YOUR INSTRUCTIONS:
Write the entries out exactly, with the final line being the one containing "(convert_known c x' u v Hu Hv) Hx).".

[Source data]
(** Between two units whose scales have opposite signs, a larger value
    converts to a smaller value. *)
Lemma reversedb_sound (x x' : Q) (u v : string) :
  reversedb c u v = true -> x < x' ->
  exists y y', convert c x u v = inr y /\ convert c x' u v = inr y' /\ y' < y.
Proof.
  unfold reversedb. intros H Hx.
  destruct (dict_get u (units c)) as [[su ou]|] eqn:Hu; [|discriminate].
  destruct (dict_get v (units c)) as [[sv ov]|] eqn:Hv; [|discriminate].
  apply negb_true_iff in H.
  assert (Hs : su * sv < 0).
  { apply Qnot_le_lt. intros Hle. apply Qle_bool_iff in Hle. congruence. }
  eexists _, _. split; [exact (convert_known c x u v Hu Hv)|].
  split; [exact (convert_known c x' u v Hu Hv)|].
  exact (convert_antitone u v Hu Hv Hs (convert_known c x u v Hu Hv)
           (convert_known c x' u v Hu Hv) Hx).
Qed.
End Exact.

(** ** Float coefficients against exact coefficients *)

(** Every coefficient of the display evaluates, as a float and exactly, and
    the float is within [2^-k] of the exact value. *)
Definition accurate_display (k : Z) (items : list item) : bool :=
  forallb (fun it => accurate k (fst (snd it)) && accurate k (snd (snd it))) items.

Lemma accurate_inv (k : Z) (a : pyexpr) (f : float) :
  accurate k a = true -> eval_float a = inr f ->
  exists q, exact a = inr q /\ approx k f q = true.
Proof.
  unfold accurate. intros H Hf. rewrite Hf in H.
  destruct (exact a) as [e|q]; [discriminate | eauto].
Qed.

(** The float engine's table refines the exact engine's table coefficient by
    coefficient. *)
Lemma accurate_display_sound (k : Z) (items : list item)
    (cf : Converter float) (cq : Converter Q) :
  NoDup (map fst items) ->
  accurate_display k items = true ->
  Converter_float items = inr cf ->
  Converter_exact items = inr cq ->
  forall u s o, dict_get u (units cf) = Some (s, o) ->
  exists s' o', dict_get u (units cq) = Some (s', o') /\
                approx k s s' = true /\ approx k o o' = true.
Proof.
  intros Hnd Hacc Hf Hq u s o Hu.
  destruct (Converter_of_get_inv _ _ _ Hnd Hf Hu) as (es & eo & Hin & Hs & Ho).
  apply (forallb_In _ _ _ Hacc) in Hin as Hit. simpl in Hit.
  apply andb_true_iff in Hit as [Has Hao].
  destruct (accurate_inv _ _ Has Hs) as (s' & Hs' & Hss).
  destruct (accurate_inv _ _ Hao Ho) as (o' & Ho' & Hoo).
  destruct (Converter_of_get _ _ _ _ _ Hnd Hq Hin) as (s2 & o2 & E1 & E2 & Hget).
  rewrite Hs' in E1. rewrite Ho' in E2. inv E1. inv E2. eauto.
Qed.

(** ** Tables without offsets *)

(** Every table but [Temperature] has offset 0 in every entry: its
    conversions are linear. *)
Class OffsetFree (c : Converter Q) : Prop :=
  offset_zero : forall u s o, dict_get u (units c) = Some (s, o) -> o == 0.

Definition offset_freeb (c : Converter Q) : bool :=
  forallb (fun kv => Qeq_bool (snd (snd kv)) 0) (units c).

Lemma offset_freeb_sound (c : Converter Q) : offset_freeb c = true -> OffsetFree c.
Proof.
  intros H u s o Hu. apply dict_get_Some_In in Hu.
  apply (forallb_In _ _ _ H) in Hu. now apply Qeq_bool_eq.
Qed.

(** Every scale of the table is positive. *)
Definition positive_scalesb (c : Converter Q) : bool :=
  forallb (fun kv => negb (Qle_bool (fst (snd kv)) 0)) (units c).

Lemma positive_scalesb_sound (c : Converter Q) :
  positive_scalesb c = true ->
  forall u s o, dict_get u (units c) = Some (s, o) -> 0 < s.
Proof.
  intros H u s o Hu. apply dict_get_Some_In in Hu.
  apply (forallb_In _ _ _ H) in Hu. simpl in Hu. apply negb_true_iff in Hu.
  apply Qnot_le_lt. intros Hle. apply Qle_bool_iff in Hle. congruence.
Qed.

(** A stated relation between two units, "one [u] is [k] [v]", checked
    against the table: the scale of [v] is [k] times the scale of [u]. *)
Definition relationb (c : Converter Q) (r : string * Q * string) : bool :=
  match dict_get (fst (fst r)) (units c), dict_get (snd r) (units c) with
  | Some (su, _), Some (sv, _) => Qeq_bool sv (snd (fst r) * su)
  | _, _ => false
  end.

(** A relation as a comment of the source states it, with a verdict: [true]
    when the coefficients of the table meet it, [false] when they do not.
    Both units are units of the table either way. *)
Definition verdictb (c : Converter Q) (r : string * Q * string * bool) : bool :=
  hasUnit c (fst (fst (fst r))) && hasUnit c (snd (fst r)) &&
  Bool.eqb (relationb c (fst r)) (snd r).

(** A relation "one [u] is [k] [v]" up to a relative error [10^-d], with a
    verdict: the scale of [v] is [k] times the scale of [u] within [10^-d]
    of itself. *)
Definition nearb (d : Z) (c : Converter Q) (r : string * Q * string) : bool :=
  match dict_get (fst (fst r)) (units c), dict_get (snd r) (units c) with
  | Some (su, _), Some (sv, _) => Qle_bool (Qabs (sv - snd (fst r) * su) * 10 ^ d) (Qabs sv)
  | _, _ => false
  end.

Definition near_verdictb (d : Z) (c : Converter Q) (r : string * Q * string * bool) : bool :=
  hasUnit c (fst (fst (fst r))) && hasUnit c (snd (fst r)) &&
  Bool.eqb (nearb d c (fst r)) (snd r).

(** A unit of a derived quantity beside the unit of length it is a power of:
    the scale of the derived unit [snd p] of [cd] is the scale of the
    reference unit [ref] of [cd] times the [n]-th power of the scale of the
    length [fst p] of [cl]. *)
Definition dimensionb (n : positive) (cl cd : Converter Q) (ref : string)
    (p : string * string) : bool :=
  match dict_get (fst p) (units cl), dict_get (snd p) (units cd), dict_get ref (units cd) with
  | Some (sl, _), Some (sd, _), Some (k, _) => Qeq_bool sd (k * Qpower_positive sl n)
  | _, _, _ => false
  end.

Section Linear.
Context (c : Converter Q) (base : string) {T : ExactTable c base} {F : OffsetFree c}.

(** A conversion multiplies by the ratio of the scales. *)
Lemma convert_ratio (x : Q) (u v : string) (su ou sv ov : Q) :
  dict_get u (units c) = Some (su, ou) ->
  dict_get v (units c) = Some (sv, ov) ->
  convert c x u v =r= ok (x * (sv / su)).
Proof.
  intros Hu Hv. rewrite (convert_affine (base := base) x u v Hu Hv). simpl.
  rewrite (offset_zero _ Hu), (offset_zero _ Hv). field.
  eapply table_scale, Hu.
Qed.

(** Scaling the value scales the result. *)
Lemma convert_linear (k x : Q) (u v : string) :
  hasUnit c u = true -> hasUnit c v = true ->
  exists y, convert c x u v = inr y /\ convert c (k * x) u v =r= ok (k * y).
Proof.
  intros Hu Hv.
  apply hasUnit_get in Hu as (su & ou & Hu), Hv as (sv & ov & Hv).
  pose proof (convert_ratio x u v Hu Hv) as R. apply res_eq_inr in R as (y & Hy & Ey).
  exists y. split; [assumption|].
  rewrite (convert_ratio (k * x) u v Hu Hv). simpl. rewrite Ey. ring.
Qed.

(** Zero converts to zero. *)
Lemma convert_zero (u v : string) :
  hasUnit c u = true -> hasUnit c v = true -> convert c 0 u v =r= ok 0.
Proof.
  intros Hu Hv.
  apply hasUnit_get in Hu as (su & ou & Hu), Hv as (sv & ov & Hv).
  rewrite (convert_ratio 0 u v Hu Hv). simpl. ring.
Qed.

(** A relation [(u, k, v)], "one [u] is [k] [v]", holds in the table when the
    scale of [v] is [k] times the scale of [u]. *)
Lemma relationb_sound (r : string * Q * string) (x : Q) :
  relationb c r = true ->
  convert c x (fst (fst r)) (snd r) =r= ok (snd (fst r) * x).
Proof.
  destruct r as [[u k] v]. unfold relationb. simpl.
  destruct (dict_get u (units c)) as [[su ou]|] eqn:Hu; [|discriminate].
  destruct (dict_get v (units c)) as [[sv ov]|] eqn:Hv; [|discriminate].
  intros E. apply Qeq_bool_eq in E.
  rewrite (convert_ratio x u v Hu Hv). simpl. rewrite E. field.
  eapply table_scale, Hu.
Qed.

WRITTEN ANSWER:
(** Between two units whose scales have opposite signs, a larger value
    converts to a smaller value. *)
Lemma reversedb_sound (x x' : Q) (u v : string) :
  reversedb c u v = true -> x < x' ->
  exists y y', convert c x u v = inr y /\ convert c x' u v = inr y' /\ y' < y.
Proof.
  unfold reversedb. intros H Hx.
  destruct (dict_get u (units c)) as [[su ou]|] eqn:Hu; [|discriminate].
  destruct (dict_get v (units c)) as [[sv ov]|] eqn:Hv; [|discriminate].
  apply negb_true_iff in H.
  assert (Hs : su * sv < 0).
  { apply Qnot_le_lt. intros Hle. apply Qle_bool_iff in Hle. congruence. }
  eexists _, _. split; [exact (convert_known c x u v Hu Hv)|].
  split; [exact (convert_known c x' u v Hu Hv)|].
  exact (convert_antitone u v Hu Hv Hs (convert_known c x u v Hu Hv)
           (convert_known c x' u v Hu Hv) Hx).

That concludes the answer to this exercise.